Precision Connectivity in Arthritis Pain with Permutation and Network Analysis: A Key Step Toward Clinical Application.

OBJECTIVE

This study seeks to identify brain regions with atypical neural connectivity in individuals suffering from arthritis-related chronic pain, compared to healthy controls, using resting-state functional magnetic resonance imaging (rs-fMRI).

METHODS

A seed-based connectivity analysis was conducted between the known pain-related regions of interest (ROIs), derived from the MNI (n = 76) and the Automated Anatomical Labeling (AAL) whole brain atlas (n = 116). We examined the connectivity differences in a cohort of 56 osteoarthritis patients and 20 healthy controls. Connectivity matrices were compared using permutation tests corrected for multiple comparisons, identifying statistically significant differences (p < 0.05). Subsequent network analysis resulted in hub scores, identifying the most central and influential brain regions within the altered connectivity network in patients experiencing pain.

RESULTS

The most significant atypical neural connections in osteoarthritis patients were identified in the cingulate gyrus, insula, inferior parietal lobe, and thalamus, with notable involvement of the occipital lobe, postcentral gyrus, inferior frontal gyrus, orbitofrontal cortex, temporal lobe, hippocampus, and basal ganglia. The thalamus, cingulate gyrus, and insula emerged as key hubs in the chronic pain network, reflecting disrupted sensory, emotional, and cognitive pain processing.
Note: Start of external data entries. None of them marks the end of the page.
(** The body of the [try] of [download_video]: the registry it leaves, and
    the answer and the thread it started, or the exception it raised.  [data]
    is [request.get_json()], [now] is what [time.time()] returns, and
    [thread_start] is what the lines between the registry write and the
    answer do, the log call, [threading.Thread(...)] and [thread.start()]:
    they return, or raise as [thread.start()] does when no thread can be
    started. *)
Definition download_video_try (now : Q) (thread_start : result unit)
    (data : option (gmap string value)) (download_progress : registry)
    : registry * result (response * option thread) :=
  match data with
  | None => (download_progress, ret (Json 400 (error_body "Request inválido"), None))
  | Some data =>
      if negb (dict_truthy data) then
        (download_progress, ret (Json 400 (error_body "Request inválido"), None))
      else
        match (match get data "url" (VStr "") with
               | VStr s => ret (strip s)
               | v => raise (no_attribute v "strip")
               end) with
        | inl e => (download_progress, inl e)
        | inr url =>
            let format_type := get data "format_type" (VStr "video") in
            let quality := get data "quality" (VStr "Mejor calidad") in
            if String.eqb url "" then
              (download_progress, ret (Json 400 (error_body "URL no proporcionada"), None))
            else
              let clean_url := Url.clean_youtube_url url in
              (* Generar ID único para esta descarga *)
              let download_id := make_download_id now in
              let download_progress :=
                <[download_id := starting_record]> download_progress in
              (* Iniciar descarga en hilo separado *)
              match thread_start with
              | inl e => (download_progress, inl e)
              | inr _ =>
                  (download_progress,
                   ret (Json 200 (<["success" := VBool true]>
                                    (<["download_id" := VStr download_id]> ∅)),
                        Some (Thread download_id clean_url format_type quality)))
              end
        end
  end.

(** [download_video]: the registry keeps what the body wrote before it
    raised. *)
Definition download_video (now : Q) (thread_start : result unit)
    (data : option (gmap string value)) (download_progress : registry)
    : registry * response * option thread :=
  match download_video_try now thread_start data download_progress with
  | (download_progress, inr (resp, th)) => (download_progress, resp, th)
  | (download_progress, inl e) =>
      (download_progress,
       Json 500 (error_body ("Error al iniciar descarga: " +:+ exn_msg e)), None)
  end.

(** [get_progress]: [jsonify] answers with status code 200. *)
Definition get_progress (download_id : string) (download_progress : registry) : response :=
  Json 200 (default not_found_record (download_progress !! download_id)).

(** [os.path.exists(filepath)] on a registry value.  Only a [str] names a
    path here; the model raises on the other types. *)
Definition os_path_exists (d : Os.disk) (filepath : value) : result bool :=
  match filepath with
  | VStr path => ret (Os.path_exists d path)
  | v => raise (Exn "TypeError" ("stat: path should be string, not " +:+ type_name v))
  end.

(** [send_file(filepath, as_attachment=True, download_name=...)]: raises when
    the file cannot be opened. *)
Definition send_file (d : Os.disk) (filepath download_name : value) : result response :=
  match filepath with
  | VStr path =>
      match d !! path with
      | Some true => ret (SendFile path download_name)
      | _ => raise (Exn "OSError" ("cannot open " +:+ path))
      end
  | v => raise (Exn "TypeError" ("expected str, not " +:+ type_name v))
  end.

Definition not_completed : response := Json 404 (error_body "Descarga no completada").
Definition file_not_found : response := Json 404 (error_body "Archivo no encontrado").

(** The body of the [try] of [download_file]. *)
Definition download_file_try (d : Os.disk) (download_id : string)
    (download_progress : registry) : result response :=
  match download_progress !! download_id with
  | None => ret not_completed
  | Some progress =>
      if negb (dict_truthy progress) then ret not_completed
      else
        bind (getitem progress "status") (fun status =>
        if negb (eq_str status "completed") then ret not_completed
        else
          let filepath := get progress "filepath" VNone in
          if negb (truthy filepath) then ret file_not_found
          else
            bind (os_path_exists d filepath) (fun found =>
            if negb found then ret file_not_found
            else
              bind (getitem progress "filename") (fun download_name =>
              send_file d filepath download_name)))
  end.
Lemma cloneRepo_plain (repo : gostring) (config : settings.t) :
  Forall_calls not_custom_properties (cloneRepo repo config).
Proof. unfold cloneRepo. calls. Qed.

Lemma updatePermissionsToReadOnly_users_plain (owner repoName : gostring)
    (user_perms : list bitbucket.User) :
  Forall_calls not_custom_properties
    (updatePermissionsToReadOnly_users owner repoName user_perms).
Proof.
  induction user_perms as [|user user_perms IH];
    cbn [updatePermissionsToReadOnly_users]; calls.
Qed.

Lemma updatePermissionsToReadOnly_groups_plain (owner repoName : gostring)
    (group_perms : list gostring) :
  Forall_calls not_custom_properties
    (updatePermissionsToReadOnly_groups owner repoName group_perms).
Proof.
  induction group_perms as [|groupSlug group_perms IH];
    cbn [updatePermissionsToReadOnly_groups]; calls.
Qed.

Hint Resolve updatePermissionsToReadOnly_users_plain
  updatePermissionsToReadOnly_groups_plain : calls.

Lemma updatePermissionsToReadOnly_plain (owner repoName : gostring) (dryRun : bool) :
  Forall_calls not_custom_properties (updatePermissionsToReadOnly owner repoName dryRun).
Proof. unfold updatePermissionsToReadOnly. calls. Qed.

Lemma getPrs_plain (owner repo destinationBranch : gostring) :
  Forall_calls not_custom_properties (getPrs owner repo destinationBranch).
Proof. unfold getPrs. calls. Qed.

Hint Resolve createRepo_plain updateRepo_plain updateRepoTopics_plain
  migrateOpenPrs_plain createClosedPrs_plain pushRepoToGithub_plain getRepo_plain
  cloneRepo_plain updatePermissionsToReadOnly_plain getPrs_plain : calls.

(** [updateCustomProperties] makes at most the one call, and goes on in
    the same way whatever the answer. *)
Lemma updateCustomProperties_ignores (githubOrg : gostring) (ghRepo : github.Repository)
    (dryRun : bool) (projectName : gostring) :
  Ignores_custom_properties (updateCustomProperties githubOrg ghRepo dryRun projectName).
Proof.
  unfold updateCustomProperties.
  destruct (streq githubOrg []); [constructor|].
  destruct dryRun; [constructor|].
  unfold call. cbn [bind]. constructor.
  - intros _ r r'. reflexivity.
  - intros r. constructor.
Qed.

Ltac ignores :=
  repeat match goal with
  | |- Ignores_custom_properties (updateCustomProperties _ _ _ _) =>
      apply updateCustomProperties_ignores
  | H : forall x, Ignores_custom_properties _ |- Ignores_custom_properties _ => apply H
  | |- Ignores_custom_properties (bind _ _) => apply Ignores_bind; [| intros]
  | |- Ignores_custom_properties (match ?x with _ => _ end) => destruct x
  | |- Ignores_custom_properties _ => apply Forall_calls_Ignores; solve [calls]
  end.

Lemma migrateRepo_ignores (repoName : gostring) (config : settings.t) :
  Ignores_custom_properties (migrateRepo repoName config).
Proof. unfold migrateRepo. ignores. Qed.

Lemma migrateRepos_ignores (repoList : list gostring) (config : settings.t) :
  Ignores_custom_properties (migrateRepos repoList config).
Proof.
  unfold migrateRepos. apply Ignores_bind; [ignores | intros _].
  induction repoList as [|repo repoList IH]; cbn [migrateRepos_range].
  - constructor.
  - apply Ignores_bind; [apply migrateRepo_ignores | intros _; exact IH].
Qed.

Lemma updateCustomProperties_returns (env : Env) (history : list Event)
    (githubOrg : gostring) (ghRepo : github.Repository) (dryRun : bool)
    (projectName : gostring) :
  snd (run env (updateCustomProperties githubOrg ghRepo dryRun projectName) history)
  = Returned tt.
Proof.
  unfold updateCustomProperties.
  destruct (streq githubOrg []); [reflexivity|].
  destruct dryRun; reflexivity.
Qed.
Definition handle (cfg : config) (o : oracle) (r : request) (d : db) : db * response :=
  match r with
  | PostWebhook rawBody sig => post_webhook cfg rawBody sig d
  | GetProStatus => get_pro_status d
  | PostCheckout => post_checkout o d
  | PostLinks targetUrl => post_links cfg o targetUrl d
  | DeleteLinks i => delete_links i d
  | GetAnalytics i => get_analytics i d
  | GetLinks => get_links d
  | GetS i userAgent referrer => get_s cfg o i userAgent referrer d
  | GetOther => (d, Page)
  end.

(** The states the server can be in: the fresh database, and what a request
    or a restart of the process makes of a state it can be in. *)
Inductive reachable (cfg : config) : db → Prop :=
| reach_fresh : reachable cfg fresh_db
| reach_request o r d : reachable cfg d → reachable cfg (handle cfg o r d).1
| reach_restart d : reachable cfg d → reachable cfg (init_schema d).

(** The ProStatus flag, as both readers compute it. *)
Definition isPro (d : db) : bool := bool_decide (select_is_pro d = Some "true").

(** ** The 2D canvas of App.tsx

    A context holds the current fill style and path, and what has been
    painted so far, oldest first.  Angles are in units of pi. *)

Record arc_seg := ArcSeg { ax : Q; ay : Q; aradius : Q; startAngle : Q; endAngle : Q }.

Record rgba := Rgba { red : Q; green : Q; blue : Q; alpha : Q }.

(** An image to draw, by the colour at each point of the unit square. *)
Definition image := Q → Q → rgba.

Inductive paint :=
| DrawImage (img : image) (dx dy dw dh : Q)
| FillPath (path : list arc_seg) (style : string)
| FillRect (x y w h : Q) (style : string).

Record context2d := Ctx { fillStyle : string; path : list arc_seg; painted : list paint }.

(** A new canvas: black fill style, empty path, nothing painted. *)
Definition new_context : context2d := Ctx "#000000" [] [].

Definition Math_PI : Q := 1.

Definition drawImage (img : image) (dx dy dw dh : Q) (c : context2d) : context2d :=
  Ctx (fillStyle c) (path c) (painted c ++ [DrawImage img dx dy dw dh]).

Definition beginPath (c : context2d) : context2d :=
  Ctx (fillStyle c) [] (painted c).

Definition arc (x y r a0 a1 : Q) (c : context2d) : context2d :=
  Ctx (fillStyle c) (path c ++ [ArcSeg x y r a0 a1]) (painted c).

Definition set_fillStyle (s : string) (c : context2d) : context2d :=
  Ctx s (path c) (painted c).

Definition fill (c : context2d) : context2d :=
  Ctx (fillStyle c) (path c) (painted c ++ [FillPath (path c) (fillStyle c)]).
No significant connectivity differences were found in the brainstem, cerebellum, superior parietal lobe, precentral gyrus, superior and middle frontal gyri, or amygdala.

CONCLUSION

Our data-driven approach reveals specific neural connectivity disruptions in OA, highlighting connections between the cingulate gyrus, temporal lobe, and thalamus. These findings identify specific network disruptions in OA-related pain, offering insight into altered brain connectivity and potential avenues for targeted interventions.